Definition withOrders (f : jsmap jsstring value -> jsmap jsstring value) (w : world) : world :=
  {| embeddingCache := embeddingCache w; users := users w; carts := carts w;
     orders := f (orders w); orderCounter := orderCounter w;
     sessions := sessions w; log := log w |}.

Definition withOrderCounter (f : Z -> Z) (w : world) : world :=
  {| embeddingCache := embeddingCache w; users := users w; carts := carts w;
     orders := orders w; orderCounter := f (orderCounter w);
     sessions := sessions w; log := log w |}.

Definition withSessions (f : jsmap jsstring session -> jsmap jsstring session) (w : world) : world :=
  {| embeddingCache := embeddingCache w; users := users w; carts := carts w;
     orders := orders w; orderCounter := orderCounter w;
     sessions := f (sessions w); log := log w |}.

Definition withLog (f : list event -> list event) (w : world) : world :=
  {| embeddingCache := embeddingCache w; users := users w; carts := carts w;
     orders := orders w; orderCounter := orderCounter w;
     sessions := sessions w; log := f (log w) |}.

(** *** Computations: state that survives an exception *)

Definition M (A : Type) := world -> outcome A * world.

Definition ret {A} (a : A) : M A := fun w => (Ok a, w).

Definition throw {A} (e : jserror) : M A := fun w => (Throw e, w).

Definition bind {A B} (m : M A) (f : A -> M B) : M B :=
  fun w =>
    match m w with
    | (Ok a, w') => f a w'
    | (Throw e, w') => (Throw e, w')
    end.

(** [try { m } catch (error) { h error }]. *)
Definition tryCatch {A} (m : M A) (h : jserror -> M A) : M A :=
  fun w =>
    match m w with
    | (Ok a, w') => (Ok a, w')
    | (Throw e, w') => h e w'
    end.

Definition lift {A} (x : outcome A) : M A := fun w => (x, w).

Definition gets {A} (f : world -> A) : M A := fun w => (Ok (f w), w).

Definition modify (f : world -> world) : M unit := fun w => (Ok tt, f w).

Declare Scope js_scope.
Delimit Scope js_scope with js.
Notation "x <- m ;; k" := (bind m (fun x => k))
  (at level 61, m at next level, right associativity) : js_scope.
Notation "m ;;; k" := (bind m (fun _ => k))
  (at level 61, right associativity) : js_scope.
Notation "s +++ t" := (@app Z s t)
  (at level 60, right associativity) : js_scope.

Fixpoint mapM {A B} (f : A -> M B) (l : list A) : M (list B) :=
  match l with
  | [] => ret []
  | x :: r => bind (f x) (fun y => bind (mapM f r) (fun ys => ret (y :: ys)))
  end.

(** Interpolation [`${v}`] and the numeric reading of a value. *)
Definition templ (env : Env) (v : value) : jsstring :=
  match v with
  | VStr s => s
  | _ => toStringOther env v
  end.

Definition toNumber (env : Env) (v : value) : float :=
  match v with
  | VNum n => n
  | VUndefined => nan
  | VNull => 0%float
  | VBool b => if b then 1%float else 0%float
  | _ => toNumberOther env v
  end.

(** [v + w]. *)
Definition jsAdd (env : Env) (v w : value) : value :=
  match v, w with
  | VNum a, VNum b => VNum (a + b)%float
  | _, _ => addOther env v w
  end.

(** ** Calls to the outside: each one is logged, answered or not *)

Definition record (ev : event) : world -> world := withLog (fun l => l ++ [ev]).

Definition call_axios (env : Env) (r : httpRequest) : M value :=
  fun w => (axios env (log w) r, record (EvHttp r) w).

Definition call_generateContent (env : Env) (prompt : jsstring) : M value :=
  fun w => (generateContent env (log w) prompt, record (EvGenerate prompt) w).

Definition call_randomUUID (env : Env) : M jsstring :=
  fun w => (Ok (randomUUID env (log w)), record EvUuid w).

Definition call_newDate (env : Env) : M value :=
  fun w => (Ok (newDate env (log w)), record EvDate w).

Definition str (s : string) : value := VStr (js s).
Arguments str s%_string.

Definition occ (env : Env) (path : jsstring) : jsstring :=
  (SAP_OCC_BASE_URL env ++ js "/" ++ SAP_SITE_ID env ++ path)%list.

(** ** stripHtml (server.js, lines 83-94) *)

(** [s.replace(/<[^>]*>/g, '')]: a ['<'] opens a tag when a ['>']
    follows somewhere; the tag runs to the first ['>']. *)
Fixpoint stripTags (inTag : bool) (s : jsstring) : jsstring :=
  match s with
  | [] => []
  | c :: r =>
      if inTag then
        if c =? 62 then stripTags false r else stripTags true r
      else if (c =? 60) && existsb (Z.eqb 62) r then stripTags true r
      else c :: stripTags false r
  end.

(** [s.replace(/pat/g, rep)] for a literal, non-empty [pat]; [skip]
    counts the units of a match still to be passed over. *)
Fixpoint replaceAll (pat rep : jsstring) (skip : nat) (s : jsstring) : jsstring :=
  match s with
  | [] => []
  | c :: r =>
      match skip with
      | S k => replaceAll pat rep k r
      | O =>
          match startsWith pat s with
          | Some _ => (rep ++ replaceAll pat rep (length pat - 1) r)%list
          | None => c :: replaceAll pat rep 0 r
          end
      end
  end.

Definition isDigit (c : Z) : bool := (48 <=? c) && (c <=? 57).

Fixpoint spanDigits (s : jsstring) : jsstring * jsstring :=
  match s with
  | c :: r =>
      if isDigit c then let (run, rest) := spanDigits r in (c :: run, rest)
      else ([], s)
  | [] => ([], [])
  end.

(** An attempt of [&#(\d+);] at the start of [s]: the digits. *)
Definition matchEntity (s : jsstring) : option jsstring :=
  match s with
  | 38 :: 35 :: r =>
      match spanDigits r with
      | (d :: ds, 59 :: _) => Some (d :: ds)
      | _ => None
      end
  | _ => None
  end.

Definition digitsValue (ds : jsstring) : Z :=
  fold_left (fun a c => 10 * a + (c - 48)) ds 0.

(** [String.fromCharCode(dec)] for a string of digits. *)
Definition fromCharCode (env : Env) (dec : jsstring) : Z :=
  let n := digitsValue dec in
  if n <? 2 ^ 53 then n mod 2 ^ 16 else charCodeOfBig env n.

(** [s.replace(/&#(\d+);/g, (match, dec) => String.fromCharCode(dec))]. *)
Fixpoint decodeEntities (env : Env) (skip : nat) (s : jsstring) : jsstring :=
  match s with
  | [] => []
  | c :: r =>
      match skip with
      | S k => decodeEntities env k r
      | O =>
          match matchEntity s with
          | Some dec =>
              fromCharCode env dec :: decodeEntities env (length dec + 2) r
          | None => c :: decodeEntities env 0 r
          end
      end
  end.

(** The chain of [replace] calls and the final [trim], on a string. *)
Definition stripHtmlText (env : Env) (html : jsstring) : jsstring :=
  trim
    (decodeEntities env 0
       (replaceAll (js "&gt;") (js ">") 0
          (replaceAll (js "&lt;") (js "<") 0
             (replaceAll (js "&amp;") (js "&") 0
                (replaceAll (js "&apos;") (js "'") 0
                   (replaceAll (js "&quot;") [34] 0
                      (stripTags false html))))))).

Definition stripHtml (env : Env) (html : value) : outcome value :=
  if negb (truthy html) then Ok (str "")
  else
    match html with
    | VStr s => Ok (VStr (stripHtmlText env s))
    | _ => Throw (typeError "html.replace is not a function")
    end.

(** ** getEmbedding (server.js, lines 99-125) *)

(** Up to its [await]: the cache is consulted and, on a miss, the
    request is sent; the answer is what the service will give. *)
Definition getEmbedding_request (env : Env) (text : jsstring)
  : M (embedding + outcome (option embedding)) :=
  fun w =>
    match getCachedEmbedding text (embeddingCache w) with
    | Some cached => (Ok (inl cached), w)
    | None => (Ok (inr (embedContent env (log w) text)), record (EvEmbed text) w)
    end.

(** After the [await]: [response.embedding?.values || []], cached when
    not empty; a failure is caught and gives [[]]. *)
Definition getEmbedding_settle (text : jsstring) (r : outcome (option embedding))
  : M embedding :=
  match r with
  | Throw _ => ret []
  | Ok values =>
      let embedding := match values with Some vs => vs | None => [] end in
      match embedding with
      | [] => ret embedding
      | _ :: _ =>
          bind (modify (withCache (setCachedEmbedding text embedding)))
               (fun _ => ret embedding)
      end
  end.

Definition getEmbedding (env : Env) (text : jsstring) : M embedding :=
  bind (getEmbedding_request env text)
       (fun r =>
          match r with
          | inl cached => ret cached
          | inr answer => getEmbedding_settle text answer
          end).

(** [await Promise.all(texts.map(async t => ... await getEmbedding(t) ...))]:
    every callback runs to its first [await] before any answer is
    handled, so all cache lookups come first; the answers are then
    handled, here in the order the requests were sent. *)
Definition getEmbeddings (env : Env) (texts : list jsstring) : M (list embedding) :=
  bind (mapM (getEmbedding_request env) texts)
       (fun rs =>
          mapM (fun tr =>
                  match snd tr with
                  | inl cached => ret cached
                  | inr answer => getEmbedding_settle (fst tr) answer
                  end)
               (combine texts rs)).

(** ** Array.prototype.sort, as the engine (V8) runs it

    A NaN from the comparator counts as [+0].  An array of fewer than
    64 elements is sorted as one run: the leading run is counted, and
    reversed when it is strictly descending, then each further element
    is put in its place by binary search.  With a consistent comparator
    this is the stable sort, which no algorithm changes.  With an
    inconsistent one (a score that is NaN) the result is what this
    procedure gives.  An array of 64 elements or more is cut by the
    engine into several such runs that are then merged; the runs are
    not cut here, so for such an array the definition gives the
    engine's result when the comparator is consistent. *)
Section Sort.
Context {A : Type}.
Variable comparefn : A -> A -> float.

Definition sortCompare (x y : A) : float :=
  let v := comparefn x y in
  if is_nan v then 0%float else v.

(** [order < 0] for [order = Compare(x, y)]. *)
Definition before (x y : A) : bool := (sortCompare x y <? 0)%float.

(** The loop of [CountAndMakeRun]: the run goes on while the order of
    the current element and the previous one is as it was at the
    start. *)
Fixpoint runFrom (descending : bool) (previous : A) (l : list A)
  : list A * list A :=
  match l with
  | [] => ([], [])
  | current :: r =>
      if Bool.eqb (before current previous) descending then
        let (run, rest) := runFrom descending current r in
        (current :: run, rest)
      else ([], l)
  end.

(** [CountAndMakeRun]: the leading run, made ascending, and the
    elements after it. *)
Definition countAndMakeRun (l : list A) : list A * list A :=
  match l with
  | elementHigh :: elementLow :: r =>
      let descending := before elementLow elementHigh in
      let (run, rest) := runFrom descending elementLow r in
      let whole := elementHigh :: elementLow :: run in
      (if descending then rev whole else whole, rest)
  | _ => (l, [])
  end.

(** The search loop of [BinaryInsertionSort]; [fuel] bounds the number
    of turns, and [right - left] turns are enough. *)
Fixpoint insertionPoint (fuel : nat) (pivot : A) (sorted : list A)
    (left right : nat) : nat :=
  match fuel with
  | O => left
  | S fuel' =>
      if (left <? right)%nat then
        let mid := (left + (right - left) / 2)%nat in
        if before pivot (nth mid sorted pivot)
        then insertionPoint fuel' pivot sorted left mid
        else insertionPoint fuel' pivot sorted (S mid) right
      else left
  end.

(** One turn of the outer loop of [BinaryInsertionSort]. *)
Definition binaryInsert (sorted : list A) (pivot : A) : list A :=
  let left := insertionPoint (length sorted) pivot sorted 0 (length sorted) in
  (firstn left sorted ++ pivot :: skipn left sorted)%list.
========================================
▶ [REQUIRED WORK] Above are the records. Print exactly, and only, the lines from the line with "Definition getEmbedding (env" to the line with "(** ** Array.prototype.sort, as", both inclusive.

▶ [SOLUTION]
Definition getEmbedding (env : Env) (text : jsstring) : M embedding :=
  bind (getEmbedding_request env text)
       (fun r =>
          match r with
          | inl cached => ret cached
          | inr answer => getEmbedding_settle text answer
          end).

(** [await Promise.all(texts.map(async t => ... await getEmbedding(t) ...))]:
    every callback runs to its first [await] before any answer is
    handled, so all cache lookups come first; the answers are then
    handled, here in the order the requests were sent. *)
Definition getEmbeddings (env : Env) (texts : list jsstring) : M (list embedding) :=
  bind (mapM (getEmbedding_request env) texts)
       (fun rs =>
          mapM (fun tr =>
                  match snd tr with
                  | inl cached => ret cached
                  | inr answer => getEmbedding_settle (fst tr) answer
                  end)
               (combine texts rs)).

(** ** Array.prototype.sort, as the engine (V8) runs it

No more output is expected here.